Sorry, no audio version of this post from me today. In the aftermath of the Big Move, my whole family has come down with colds. If I tried to record this post, the result would be unlistenable, with coughs and sniffles causing constant interruptions to the flow of words. I trust I’ll be feel better enough to record an audio file for my next post toward the end of the week.
The Linker family move, which led me to pause posting here over the past two weeks, is finally complete.
What did I miss?
Just kidding. I may have been utterly swamped with packing and then unpacking what seemed like 60,000 boxes, but I still managed to keep up on the news. There’s been a lot of it, including a war between Israel and Iran, and Donald Trump’s military parade in Washington D.C., which some saw as the leading edge of North-Korea-style tyranny but which turned out to be a sparsely attended big nothing of an event.
By far the most ominous thing to occur over the last couple of weeks, from my standpoint, was the outbreak of sometimes violent protests in Los Angeles in response to stepped-up ICE raids in the city, and the president’s reaction to that violence, which was to federalize the California national guard, over the objections of California Gov. Gavin Newsom, and then to send a full Marine battalion (around 700 soldiers) into the city to restore and maintain order.
Regular readers know that this is a scenario I’ve sketched out a number of times, here and in a long piece I wrote for Persuasion shortly before the 2024 election, as the shortest and most direct path to dictatorship for the Trump administration. The scenario goes like this: Looting and riots break out in response to provocatively harsh moves against immigrants; the administration “sends in the troops” to restore order; violence by protesters intensifies, leading to the activation of more troops. Eventually, Trump invokes the Insurrection Act, which gives the president sweeping and open-ended powers. As the militant left adopts harsher tactics against the forces Trump has deployed, the crackdown becomes more severe, eventually culminating in the de facto imposition of martial law in a series of American cities.

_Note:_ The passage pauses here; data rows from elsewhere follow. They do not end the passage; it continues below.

(** The keys that a loop over a map selects. *)
Lemma elem_of_selected {A} (f : EndPoint * A -> bool) (m : gmap EndPoint A) k :
  k ∈ map fst (List.filter f (order A m)) <-> exists x, m !! k = Some x /\ f (k, x) = true.
Proof.
  rewrite list_elem_of_In, in_map_iff. split.
  - intros ([k' x] & Hk & Hin). simpl in Hk. subst k'. apply filter_In in Hin as [Hin Hf].
    apply list_elem_of_In, elem_of_order in Hin. eauto.
  - intros (x & Hx & Hf). exists (k, x). split; [done|]. apply filter_In. split; [|done].
    by apply list_elem_of_In, elem_of_order.
Qed.

Lemma NoDup_selected {A} (f : EndPoint * A -> bool) (m : gmap EndPoint A) :
  NoDup (map fst (List.filter f (order A m))).
Proof.
  pose proof (NoDup_order_fst m) as H. revert H. induction (order A m) as [|[k x] l IH]; [done|].
  simpl. intros [Hk Hl]%NoDup_cons. destruct (f (k, x)); [|by apply IH].
  simpl. apply NoDup_cons. split; [|by apply IH]. intros Hin. apply Hk.
  apply list_elem_of_In, in_map_iff in Hin as (y & Hy & Hin). apply filter_In in Hin as [Hin _].
  apply list_elem_of_In, in_map_iff. eauto.
Qed.

(** ** What each operation leaves alone *)

(** The same configuration, members and pings. *)
Definition same_tables (g g' : Node) : Prop :=
  g_config g' = g_config g /\ g_members g' = g_members g /\ g_pending_pings g' = g_pending_pings g.

Lemma send_message_tables ty t pb to g : same_tables g (send_message serialize_envelope ty t pb to g).1.
Proof. done. Qed.

Lemma for_each_tables {A} (f : A -> Node -> Node * list Effect) l g :
  (forall x g, same_tables g (f x g).1) -> same_tables g (for_each f l g).1.
Proof.
  intros Hf. apply (for_each_ind (same_tables g)); [|done].
  intros x h _ (H1 & H2 & H3). destruct (Hf x h) as (E1 & E2 & E3). unfold same_tables. by rewrite E1, E2, E3.
Qed.

Lemma pick_random_peers_tables n ex g : same_tables g (pick_random_peers shuffle order n ex g).2.
Proof. unfold pick_random_peers. bcase; [done|]. by destruct (shuffle _ _). Qed.

(** The peers that are picked: distinct, alive, not this node, not excluded,
    and at most [n]. *)
Lemma pick_random_peers_spec n ex g :
  0 <= n ->
  let ps := (pick_random_peers shuffle order n ex g).1 in
  NoDup ps /\ zlen ps <= n /\
  forall p, p ∈ ps -> p <> self_ep g /\ p ∉ ex /\ exists m, g_members g !! p = Some m /\ status m = Alive.
Proof.
  intros Hn. assert (Hc : forall p, p ∈ candidates order g ex -> p <> self_ep g /\ p ∉ ex /\
    exists m, g_members g !! p = Some m /\ status m = Alive).
  { intros p. unfold candidates. rewrite elem_of_selected. intros (m & Hm & Hf). unfold is_alive in Hf.
    bool_to_prop. eauto 10. }
  assert (Hd : NoDup (candidates order g ex)) by apply NoDup_selected.
  unfold pick_random_peers. bcase; bool_to_prop; [by repeat split; try apply Hc|].
  pose proof (Hshuffle (g_rng g) (candidates order g ex)) as Hp.
  destruct (shuffle _ _) as [cs r]. simpl in *. split_and!.
  - apply (sublist_NoDup _ cs); [by rewrite Hp|apply sublist_take].
  - unfold zlen. rewrite length_take. lia.
  - intros p Hin. apply Hc. rewrite <- Hp. apply elem_of_take in Hin as (i & Hi & _).
    by eapply list_elem_of_lookup_2.
Qed.

(** ** A round, member by member *)

(** Step 1 on one target: its ping goes, and it is suspected, or it waits for
    the indirect probes. *)
Lemma probe_expired_spec now p target :
  let p' := probe_expired shuffle order now p target in
  g_config (pr_g p') = g_config (pr_g p) /\ g_members (pr_g p') = g_members (pr_g p) /\
  (forall q, q <> target -> g_pending_pings (pr_g p') !! q = g_pending_pings (pr_g p) !! q /\
     (q ∈ pr_suspects p' <-> q ∈ pr_suspects p)) /\
  match g_pending_pings (pr_g p) !! target with
  | None => p' = p
  | Some pp =>
      (g_pending_pings (pr_g p') !! target = None /\ target ∈ pr_suspects p') \/
      (indirect_requested pp = false /\ pr_suspects p' = pr_suspects p /\
       exists ie, g_pending_pings (pr_g p') !! target = Some (mkPending (expires_at pp) true ie))
  end.
Proof.
  unfold probe_expired. destruct (g_pending_pings (pr_g p) !! target) as [pp|] eqn:Epp; [|by repeat split].
  assert (Hsnoc : forall q (l : list EndPoint), q <> target -> q ∈ l ++ [target] <-> q ∈ l)
    by (intros q l Hq; set_solver).
  destruct (indirect_requested pp) eqn:Ei; simpl.
  - split_and!; [done|done| |left; split; [apply lookup_delete_eq|set_solver]].
    intros q Hq. rewrite lookup_delete_ne by done. split; [done|by apply Hsnoc].
  - set (g1 := set_pings _ _).
    pose proof (pick_random_peers_tables (indirect_probes (g_config (pr_g p))) [target; self_ep g1] g1) as (E1 & E2 & E3).
    change (g_config g1) with (g_config (pr_g p)) in *.
    destruct (pick_random_peers _ _ _ _ _) as [probes g2]. simpl in E1, E2, E3.
    destruct probes as [|x probes]; simpl; rewrite ?E1, ?E2, ?E3; simpl.
    + split_and!; [done|done| |left; split; [apply lookup_delete_eq|set_solver]].
      intros q Hq. rewrite lookup_delete_ne, lookup_insert_ne by done. split; [done|by apply Hsnoc].
    + split_and!; [done|done| |right; split_and!; [done|done|]; eexists; apply lookup_insert_eq].
      intros q Hq. by rewrite lookup_insert_ne.
Qed.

A week ago, when protesters flying Mexican and Palestinian flags began burning cars and looting stores in LA, and Trump made his first moves to deploy the military in response, I thought my nightmare scenario might be unfolding before our eyes. That the events of last week were set to be followed by Trump’s military parade on Saturday and a series of “No Kings” counterprotests around the country the same day only increased my anxiety. Could this be it—a pretext that enables the president to seize dictatorial powers and strangle America’s already buckling liberal democracy?
The answer, at the moment, would seem to be no—or at least not yet.
It’s worth thinking through why events haven’t unfolded in that way, and what would have to take place for the threat to return and unfold along darker and more dangerous lines.